Quando ebbi finito di leggere quelle poche righe, rimase ancora in
silenzio. Io ero meravigliato: quella lettera non conteneva niente di
straordinario. Era una delle numerosissime lettere che padre Pio
riceveva ogni giorno da parte di persone che chiedevano preghiere. A un
certo momento, padre Pio, alzando la testa e guardandomi con i suoi
occhi profondi mi disse: "Angiolino, a questo non si può dire di no".

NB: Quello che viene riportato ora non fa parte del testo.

(** * Neurivox: the debug event bus and the automation executor

    A shallow embedding of
    - [utils/eventEmitter.ts]  (class [EventEmitter]: [on], [off], [emit]),
    - [components/AutomationActions.tsx] ([runAutomation],
      [handleRunAutomation]),
    - [services/geminiService.ts] ([getGeminiClient], [generateTextContent],
      [generateImages], [validateApiKey]),
    - the step builder of [components/AutomationActions.tsx] ([addStep],
      [removeStep]) and the log buffer of [App.tsx] and
      [components/DebuggingTools.tsx] ([handleLogDebug]),
    and the properties of the specification checked against them.

    JavaScript strings are modelled by [string]: one character per code
    unit.  Code that throws is modelled in a state-and-exception monad;
    [async]/[await] is sequential inside one run and is modelled by plain
    sequencing.  Thrown values are [Error] objects, represented by their
    message.  The registry of the bus is an object literal used as a map:
    the lookup of an event name goes through [Object.prototype], and [on],
    [off] and [emit] throw a [TypeError] where the value found is not an
    array.  The log sink and [onActionComplete] are modelled as recorders
    of what they receive; timestamps are left out.  The hosted model is a
    state machine that the development is parametric in. *)

From stdpp Require Import gmap strings list.
From Stdlib Require Import String Ascii DecimalString Lia.

(* ===================================================================== *)
(** ** Completions and the state-and-exception monad *)
(* ===================================================================== *)

Module JS.

(** How a JavaScript call completes: normally with a value, or abruptly
    with a thrown value. *)
Inductive Completion (E A : Type) : Type :=
| Normal (a : A)
| Throw (e : E).
Arguments Normal {E A} a.
Arguments Throw {E A} e.

Definition M (S E A : Type) : Type := S -> Completion E A * S.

Piegò di nuovo la testa sul petto e riprese a pregare. "Risalii in
macchina per tornare a Roma. Durante il viaggio continuavo a riflettere
su quella frase. Conoscevo padre Pio da anni. Ero abituato a vedere
intorno a lui le cose più incredibili. Sapevo che ogni sua parola aveva
sempre un profondo significato. Continuavo a chiedermi: Ma perché ha
detto: 'A questo non si può dire di no'?. Chi era quel vescovo polacco?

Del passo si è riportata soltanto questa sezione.